Recently, I've been an assigned RP(Research Project) account on University of Bloomington's HPC cluster - Carbonate. This account lets me access multiple GPUs for my experiments in a dedicated account.

Once I started configuring my sbatch file accordingly, I started running into issues like GPU access. My debug print statements revealed that I'm accessing 1 CPU despite configuring the sbatch job for more than 1 GPUs. I double checked my dataloader definition, DistributionStrategy, train function. I read through IU's blogs as well as other resources online to see if I'm missing something.

Nothing worked, my mentor eventually asked me to raise a IT request on Carbonate, the IT personnel couldn't help either. This could only mean that Tensorflow is picking upon assigned GPUs. So, on my mentor's suggestion, I loaded an older version of the deeplearning module 2.9.1(used 2.11.1 earlier). This worked!
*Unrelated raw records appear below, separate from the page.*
(* ===== verification/_CoqProject ===== *)
-Q . S2P
Prelude.v
Words.v
Mem.v
PosixTime.v
Der.v
Cbs.v
CbsFacts.v
CbsTime.v
CbsSafety.v
Cbb.v
CbbFacts.v
CbbAsn1.v
CbbBuilder.v
CbbSetOf.v
Base64.v
Base64Facts.v
Base64Stream.v
Stack.v
StackSort.v
StackOps.v
Lhash.v
LhashFacts.v
LhashOps.v
Unicode.v
Oid.v
Ber.v
BerElement.v
BerTree.v
BerWrite.v
BerFacts.v
BerDer.v
BerLoops.v
Md32.v
HashBlocks.v
Sha1.v
Sha256.v
PbStream.v
PbWire.v
PbStreamFacts.v
PbWireFacts.v
PbVarint32.v
PbMessages.v
LdbCoding.v
LdbCrc.v
LdbEnv.v
LdbLog.v
LdbLogWrite.v
LdbLogRead.v
LdbLogFacts.v
LdbLogSafety.v
LdbBatch.v
LdbRecovery.v
LdbKeys.v
LdbBloom.v
LdbFilter.v
LdbBlock.v
LdbBlockFacts.v
LdbBlockUse.v
LdbWrite.v
LdbWriteQueue.v
LdbWriteLog.v
LdbWriteGroup.v
LdbWriteFacts.v
LdbWriteSteps.v
LdbWriteUse.v
LdbSkipList.v
LdbSkipSearch.v
LdbSkipInsert.v
LdbSkipUse.v
LdbMemTable.v
LdbMemTableUse.v
LdbVersionEdit.v
LdbFilename.v
LdbVersion.v
LdbVersionSet.v
LdbVersionBuild.v
LdbVersionRefs.v
LdbVersionShare.v
LdbManifest.v
Lemma zall_spec lo n P : zall lo n P = true -> forall x, lo <= x < lo + n -> P x = true.
Proof.
  unfold zall. destruct n as [|p|p]; cbn [Z.iter]; [intros _ x Hx; lia| |intros _ x Hx; lia].
  rewrite Pos2Nat.inj_iter. rewrite <- (positive_nat_Z p).
  generalize (Pos.to_nat p) as k. intros k. clear p. revert k.
  assert (Hfst : forall k, fst (Nat.iter k (fun st => (fst st + 1, snd st && P (fst st))) (lo, true))
                           = lo + Z.of_nat k).
  { intros k. induction k as [|k IH]; cbn [Nat.iter nat_rect fst]; [lia|].
    change (nat_rect _ _ _ k) with
      (Nat.iter k (fun st => (fst st + 1, snd st && P (fst st))) (lo, true)). rewrite IH. lia. }
  induction k as [|k IH]; intros Hk x Hx; [lia|].
  cbn [Nat.iter nat_rect snd] in Hk.
  change (nat_rect _ _ _ k) with
    (Nat.iter k (fun st => (fst st + 1, snd st && P (fst st))) (lo, true)) in Hk.
  rewrite Hfst in Hk. apply andb_true_iff in Hk as [Hk1 Hk2].
  destruct (decide (x = lo + Z.of_nat k)) as [->|]; [done|]. apply IH; [done|lia].
Qed.

(** Comparing two ways to cut the same list. *)
Lemma app_split {A} (a b c d : list A) :
  a ++ b = c ++ d -> zlen a <= zlen c -> exists e, c = a ++ e /\ b = e ++ d.
Proof.
  revert c. induction a as [|x a IH]; intros c H Hlen; [by exists c|].
  destruct c as [|y c]; [rewrite zlen_cons in Hlen; change (zlen []) with 0 in Hlen; zlen_pos; lia|].
  injection H as -> H. rewrite !zlen_cons in Hlen. destruct (IH c H ltac:(lia)) as (e & -> & ->).
  by exists e.
Qed.

Lemma app_inj_zlen {A} (a b c d : list A) :
  a ++ b = c ++ d -> zlen a = zlen c -> a = c /\ b = d.
Proof. unfold zlen. intros H Hlen. apply app_inj_1; [lia|done]. Qed.

(** Big-endian bytes from the front. *)
Lemma be_bytes_cons n v : be_bytes (S n) v = (v / 256 ^ Z.of_nat n) mod 256 :: be_bytes n v.
Proof.
  revert v. induction n as [|n IH]; intros v; [by rewrite Z.div_1_r|].
  change (be_bytes (S (S n)) v) with (be_bytes (S n) (v / 256) ++ [v mod 256]).
  rewrite IH. cbn [app be_bytes]. f_equal. f_equal.
  rewrite Z.div_div by (try apply Z.pow_pos_nonneg; lia). f_equal.
  by rewrite Nat2Z.inj_succ, Z.pow_succ_r by lia.
Qed.

Lemma app_cons_snoc {A} (x : list A) b l : x ++ b :: l = (x ++ [b]) ++ l.
Proof. by rewrite <- app_assoc. Qed.
(* ===== verification/Words.v ===== *)
(** * Constant-time words, loads and stores (crypto/internal.h)

    [crypto_word_t] is a 64-bit word. Every function is the C expression on [Z]
    with the reductions modulo [2^64] (or [2^8]) the types impose; the value
    barriers are the identity. The theorems show that each mask function decides
    the comparison its name says, for all words. *)

From S2P Require Import Prelude.

Definition TRUE_W : Z := 18446744073709551615.
Definition lnot_w (a : Z) : Z := u64 (Z.lnot a).

Definition constant_time_msb_w (a : Z) : Z := u64 (0 - (a ≫ (8 * 8 - 1))).

Definition constant_time_lt_w (a b : Z) : Z :=
  constant_time_msb_w (a .^ ((a .^ b) .| (u64 (a - b) .^ a))).

Definition constant_time_lt_8 (a b : Z) : Z := u8 (constant_time_lt_w a b).

Definition constant_time_ge_w (a b : Z) : Z := lnot_w (constant_time_lt_w a b).

Definition constant_time_ge_8 (a b : Z) : Z := u8 (constant_time_ge_w a b).

Definition constant_time_is_zero_w (a : Z) : Z :=
  constant_time_msb_w (lnot_w a .& u64 (a - 1)).

Definition constant_time_is_zero_8 (a : Z) : Z := u8 (constant_time_is_zero_w a).

Definition constant_time_eq_w (a b : Z) : Z := constant_time_is_zero_w (a .^ b).

Definition constant_time_eq_8 (a b : Z) : Z := u8 (constant_time_eq_w a b).

Definition constant_time_eq_int (a b : Z) : Z := constant_time_eq_w (u64 a) (u64 b).

Definition constant_time_eq_int_8 (a b : Z) : Z := constant_time_eq_8 (u64 a) (u64 b).

Definition constant_time_select_w (mask a b : Z) : Z := (mask .& a) .| (lnot_w mask .& b).

Definition constant_time_select_8 (mask a b : Z) : Z :=
  let m := u8 mask in u8 ((m .& a) .| (Z.lnot m .& b)).

Definition constant_time_select_int (mask a b : Z) : Z :=
  i32 (constant_time_select_w mask (u64 a) (u64 b)).

Fixpoint constant_time_conditional_memcpy (dst src : list Z) (mask : Z) : list Z :=
  match dst, src with
  | o :: dst', i :: src' =>
      constant_time_select_8 mask i o :: constant_time_conditional_memcpy dst' src' mask
  | _, _ => dst
  end.

Fixpoint constant_time_conditional_memxor (dst src : list Z) (mask : Z) : list Z :=
  match dst, src with
  | o :: dst', i :: src' =>
      u8 (o .^ (mask .& i)) :: constant_time_conditional_memxor dst' src' mask
  | _, _ => dst
  end.

(** The portable definitions of the byte swaps (the builtins compute the same). *)
Definition CRYPTO_bswap2 (x : Z) : Z := u16 ((x ≫ 8) .| (x ≪ 8)).

Definition CRYPTO_bswap4 (x : Z) : Z :=
  let x := u32 ((x ≫ 16) .| (x ≪ 16)) in
  u32 (((x .& 0xff00ff00) ≫ 8) .| u32 ((x .& 0x00ff00ff) ≪ 8)).

Definition CRYPTO_bswap8 (x : Z) : Z :=
  u64 (CRYPTO_bswap4 (u32 (x ≫ 32)) .| (CRYPTO_bswap4 (u32 x) ≪ 32)).

(** [CRYPTO_load_u64_be] on eight bytes: a little-endian load, then a swap. *)
Definition load_u64_le (l : list Z) : Z := be_value (rev l).
Definition CRYPTO_load_u64_be (l : list Z) : Z := CRYPTO_bswap8 (load_u64_le l).

(** ** The most significant bit *)

Definition word (a : Z) : Prop := 0 <= a < 18446744073709551616.

Lemma word_u64 x : word (u64 x).
Proof. unfold word, u64. dlia. Qed.

Lemma testbit_63 a : word a -> Z.testbit a 63 = (9223372036854775808 <=? a).
Proof.
  unfold word. intros Ha.
  rewrite Z.testbit_odd, Z.shiftr_div_pow2 by lia.
  change (2 ^ 63) with 9223372036854775808.
  destruct (Z.leb_spec 9223372036854775808 a).
  - replace (a / 9223372036854775808) with 1 by dlia. done.
  - replace (a / 9223372036854775808) with 0 by dlia. done.
Qed.

Lemma word_lor a b : word a -> word b -> word (a .| b).
Proof. by apply (lor_bound 64). Qed.
Lemma word_lxor a b : word a -> word b -> word (a .^ b).
Proof. by apply (lxor_bound 64). Qed.
Lemma word_land a b : word a -> word b -> word (a .& b).
Proof. by apply (land_bound 64). Qed.
#[export] Hint Resolve word_u64 word_lor word_lxor word_land : core.

Lemma lnot_w_val a : word a -> lnot_w a = TRUE_W - a.
Proof. unfold word, lnot_w, u64, TRUE_W, Z.lnot. dlia. Qed.

Definition mask_of (b : bool) : Z := if b then TRUE_W else 0.

Lemma constant_time_msb_w_spec a :
  word a -> constant_time_msb_w a = mask_of (9223372036854775808 <=? a).
Proof.
  unfold word, constant_time_msb_w, mask_of, TRUE_W, u64. intros Ha.
  rewrite Z.shiftr_div_pow2 by lia. change (2 ^ (8 * 8 - 1)) with 9223372036854775808.
  destruct (Z.leb_spec 9223372036854775808 a).
  - replace (a / 9223372036854775808) with 1 by dlia. done.
  - replace (a / 9223372036854775808) with 0 by dlia. done.
Qed.

Lemma msb_w_testbit a : word a -> constant_time_msb_w a = mask_of (Z.testbit a 63).
Proof. intros. by rewrite constant_time_msb_w_spec, testbit_63. Qed.

Lemma lt_w_mask a b : word a -> word b -> constant_time_lt_w a b = mask_of (a <? b).
Proof.
  intros Ha Hb. unfold constant_time_lt_w. rewrite msb_w_testbit by auto.
  f_equal. rewrite !Z.lxor_spec, Z.lor_spec, !Z.lxor_spec, !testbit_63 by auto.
  unfold word, u64 in *.
  destruct (Z.leb_spec 9223372036854775808 a), (Z.leb_spec 9223372036854775808 b),
    (Z.leb_spec 9223372036854775808 ((a - b) mod 18446744073709551616)),
    (Z.ltb_spec a b); cbn; dlia.
Qed.

Lemma is_zero_w_mask a : word a -> constant_time_is_zero_w a = mask_of (a =? 0).
Proof.
  intros Ha. unfold constant_time_is_zero_w.
  assert (Hn : word (lnot_w a)) by apply word_u64.
  rewrite msb_w_testbit by auto. f_equal.
  rewrite Z.land_spec, !testbit_63, lnot_w_val by auto.
  unfold word, u64, TRUE_W in *.
  destruct (Z.leb_spec 9223372036854775808 (18446744073709551615 - a)),
    (Z.leb_spec 9223372036854775808 ((a - 1) mod 18446744073709551616)), (Z.eqb_spec a 0); cbn; dlia.
Qed.

Lemma eq_w_mask a b : word a -> word b -> constant_time_eq_w a b = mask_of (a =? b).
Proof.
  intros Ha Hb. unfold constant_time_eq_w. rewrite is_zero_w_mask by auto. f_equal.
  destruct (Z.eqb_spec a b) as [->|Hne].
  - by rewrite Z.lxor_nilpotent.
  - apply Z.eqb_neq. intros H. by apply Z.lxor_eq in H.
Qed.

Lemma select_w_mask c a b :
  word a -> word b -> constant_time_select_w (mask_of c) a b = if c then a else b.
Proof.
  unfold word. intros Ha Hb. unfold constant_time_select_w.
  assert (Hones : forall x, 0 <= x < 18446744073709551616 -> TRUE_W .& x = x).
  { intros x Hx. rewrite Z.land_comm. change TRUE_W with (2 ^ 64 - 1). rewrite land_ones_mod by lia.
    apply Z.mod_small. exact Hx. }
  destruct c; cbn [mask_of].
  - rewrite Hones by done. change (lnot_w TRUE_W) with 0. by rewrite Z.land_0_l, Z.lor_0_r.
  - change (lnot_w 0) with TRUE_W. by rewrite Hones, Z.land_0_l, Z.lor_0_l.
Qed.

(** The constant-time comparisons of crypto/internal.h decide what their
    names say on all 64-bit words, without a branch: [lt], [ge], [is_zero] and
    [eq] return the all-ones mask exactly when the comparison holds and zero
    otherwise, and [select] applied to such a mask is the conditional. *)
Theorem constant_time_masks_correct a b :
  word a -> word b ->
  constant_time_lt_w a b = mask_of (a <? b) /\
  constant_time_ge_w a b = mask_of (b <=? a) /\
  constant_time_is_zero_w a = mask_of (a =? 0) /\
  constant_time_eq_w a b = mask_of (a =? b) /\
  (forall c x y, word x -> word y -> constant_time_select_w (mask_of c) x y = if c then x else y).
Proof.
  intros Ha Hb. split_and!.
  - by apply lt_w_mask.
  - unfold constant_time_ge_w. rewrite lt_w_mask by done.
    destruct (Z.ltb_spec a b), (Z.leb_spec b a); done || lia.
  - by apply is_zero_w_mask.
  - by apply eq_w_mask.
  - intros. by apply select_w_mask.
Qed.

Lemma constant_time_masks_correct_witness :
  word 3 /\ word 18446744073709551615 /\
  constant_time_lt_w 3 18446744073709551615 = mask_of true.
Proof.
  split; [unfold word; lia|]. split; [unfold word; lia|].
  exact (proj1 (constant_time_masks_correct 3 18446744073709551615
    ltac:(unfold word; lia) ltac:(unfold word; lia))).
Defined.

(** ** Byte swaps *)

(** Evaluate [be_value] on an explicit list of bytes. *)
Ltac be_simpl := unfold be_value; cbn [fold_left rev app].

Lemma bswap2_bytes a b :
  is_byte a -> is_byte b -> CRYPTO_bswap2 (be_value [a; b]) = be_value [b; a].
Proof.
  unfold is_byte. intros Ha Hb. unfold CRYPTO_bswap2, u16. be_simpl.
  rewrite Z.shiftr_div_pow2, Z.lor_comm by lia.
  change (2 ^ 8) with 256. replace (((0 * 256 + a) * 256 + b) / 256) with a by dlia.
  rewrite lor_shiftl by lia. change (2 ^ 8) with 256. dlia.
Qed.

Lemma bswap4_bytes a b c d :
  is_byte a -> is_byte b -> is_byte c -> is_byte d ->
  CRYPTO_bswap4 (be_value [a; b; c; d]) = be_value [d; c; b; a].
Proof.
  unfold is_byte. intros Ha Hb Hc Hd. unfold CRYPTO_bswap4, u32. be_simpl.
  set (x := (((0 * 256 + a) * 256 + b) * 256 + c) * 256 + d).
  assert (Hx : x = (a * 256 + b) * 65536 + (c * 256 + d)) by (unfold x; lia).
  clearbody x. subst x.
  rewrite (Z.shiftr_div_pow2 _ 16) by lia. change (2 ^ 16) with 65536.
  rewrite (Z.lor_comm (_ / 65536)).
  replace (((a * 256 + b) * 65536 + (c * 256 + d)) / 65536) with (a * 256 + b) by dlia.
  rewrite lor_shiftl by lia. change (2 ^ 16) with 65536.
  replace ((((a * 256 + b) * 65536 + (c * 256 + d)) * 65536 + (a * 256 + b)) mod 4294967296)
    with ((c * 2 ^ 8 + d) * 2 ^ 16 + (a * 2 ^ 8 + b)) by dlia.
  change 0xff00ff00 with ((255 * 2 ^ 8 + 0) * 2 ^ 16 + (255 * 2 ^ 8 + 0)).
  change 0x00ff00ff with ((0 * 2 ^ 8 + 255) * 2 ^ 16 + (0 * 2 ^ 8 + 255)).
  rewrite !land_split, !Z.land_0_r by lia.
  change 255 with (2 ^ 8 - 1). rewrite !land_ones_mod, !(Z.mod_small _ (2 ^ 8)) by lia.
  rewrite Z.shiftl_mul_pow2, Z.shiftr_div_pow2 by lia.
  change (2 ^ 8) with 256. change (2 ^ 16) with 65536.
  replace (((c * 256 + 0) * 65536 + (a * 256 + 0)) / 256) with (c * 65536 + a) by dlia.
  replace ((((0 * 256 + d) * 65536 + (0 * 256 + b)) * 256) mod 4294967296)
    with (((d * 256 + 0) * 65536) + (b * 256 + 0)) by dlia.
  replace (c * 65536 + a) with ((0 * 256 + c) * 65536 + (0 * 256 + a)) by lia.
  change 65536 with (2 ^ 16). change 256 with (2 ^ 8).
  rewrite !lor_split, !Z.lor_0_l, !Z.lor_0_r by lia.
  change (2 ^ 8) with 256. change (2 ^ 16) with 65536. dlia.
Qed.

Lemma be_value_app4 a b c d k :
  be_value (a :: b :: c :: d :: k) = be_value [a; b; c; d] * 256 ^ zlen k + be_value k.
Proof. apply (be_value_app [a; b; c; d] k). Qed.
Lemma cbs_get_u_Some n s v s' : 0 <= n <= 8 -> bytes_ok s ->
  cbs_get_u n s = (Some v, s') <-> 0 <= v < 256 ^ n /\ s = be_bytes (Z.to_nat n) v ++ s'.
Proof.
  intros Hn Hs. unfold cbs_get_u. rewrite bind_Some. split.
  - intros (a & t & H & Hr). apply cbs_get_Some in H as [-> Ha]; [|lia].
    apply ret_Some in Hr as [-> ->]. apply Forall_app in Hs as [Ha' _].
    rewrite (get_u_fold a 0 0) by (done || lia). rewrite Z.mul_0_l, Z.add_0_l.
    pose proof (be_value_bound a Ha'). rewrite Ha in *. split; [done|].
    f_equal. rewrite <- Ha, zlen_to_nat. symmetry. by apply be_bytes_be_value.
  - intros [Hv ->]. exists (be_bytes (Z.to_nat n) v), s'. split.
    + apply cbs_get_app. rewrite zlen_be_bytes. lia.
    + apply ret_Some. split; [|done].
      rewrite (get_u_fold _ 0 0) by (apply be_bytes_ok || rewrite ?zlen_be_bytes; lia).
      rewrite be_value_be_bytes, Z2Nat.id, Z.mod_small by lia. lia.
Qed.

Lemma CBS_get_u8_Some s v s' : CBS_get_u8 s = (Some v, s') <-> s = v :: s'.
Proof.
  unfold CBS_get_u8. rewrite bind_Some. split.
  - intros (a & t & H & Hr). apply cbs_get_Some in H as [-> Ha]; [|lia].
    apply ret_Some in Hr as [-> ->].
    destruct a as [|x [|y a]]; rewrite ?zlen_cons in Ha; zlen_pos; try (cbn in Ha; lia); done.
  - intros ->. exists [v], s'. split; [by apply (cbs_get_app 1 [v])|done].
Qed.

Lemma CBS_get_u8_cons v s : CBS_get_u8 (v :: s) = (Some v, s).
Proof. by apply CBS_get_u8_Some. Qed.

Lemma CBS_get_u8_nil : CBS_get_u8 [] = (None, []).
Proof. done. Qed.

Lemma CBS_get_bytes_Some n s out s' : 0 <= n ->
  CBS_get_bytes n s = (Some out, s') <-> s = out ++ s' /\ zlen out = n.
Proof.
  intros Hn. unfold CBS_get_bytes, CBS_init. rewrite bind_Some. setoid_rewrite ret_Some. split.
  - intros (a & t & H & -> & ->). apply cbs_get_Some in H as [-> Ha]; [|done].
    rewrite ztake_all by lia. done.
  - intros [-> Ho]. exists out, s'. rewrite cbs_get_app by done. rewrite ztake_all by lia. done.
Qed.

Lemma CBS_skip_Some n s u s' : 0 <= n ->
  CBS_skip n s = (Some u, s') <-> exists a, s = a ++ s' /\ zlen a = n.
Proof.
  intros Hn. unfold CBS_skip. rewrite bind_Some. setoid_rewrite ret_Some. split.
  - intros (a & t & H & -> & ->). apply cbs_get_Some in H; [|done]. eauto.
  - intros (a & H1 & H2). exists a, s'. destruct u. split; [by apply cbs_get_Some|done].
Qed.

(** ** Base-128 integers *)

Lemma byte_split_check :
  zall 0 256 (fun b => ((b .& 0x7f) =? b mod 128) && (Bool.eqb ((b .& 0x80) =? 0) (b <? 128)) &&
    ((b .& 0xe0) =? b / 32 * 32) && ((b .& 0x1f) =? b mod 32)) = true.
Proof. vm_compute. reflexivity. Qed.

Lemma byte_split b : is_byte b ->
  (b .& 0x7f) = b mod 128 /\ ((b .& 0x80) =? 0) = (b <? 128) /\
  (b .& 0xe0) = b / 32 * 32 /\ (b .& 0x1f) = b mod 32.
Proof.
  intros Hb. pose proof (zall_spec _ _ _ byte_split_check b Hb) as H. cbv beta in H.
  rewrite !andb_true_iff, !Z.eqb_eq, Bool.eqb_true_iff in H. tauto.
Qed.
This also meant using a downgraded version of tensorflow(2.9). This meant I ran into errors again, time taking yet resolvable. I made some architectural changes - replaced GroupNorm with BatchNorm layers, tensor_slices based DataLoader to DataGenerator - to accommodate for the older tensorflow version. Additionally, I also had to change the model structure from a list of layers to ``tensorflow.keras.Sequential`` set of layers with input_shape information defined in the first layer. Without this last change, I ran into ``None`` object errors.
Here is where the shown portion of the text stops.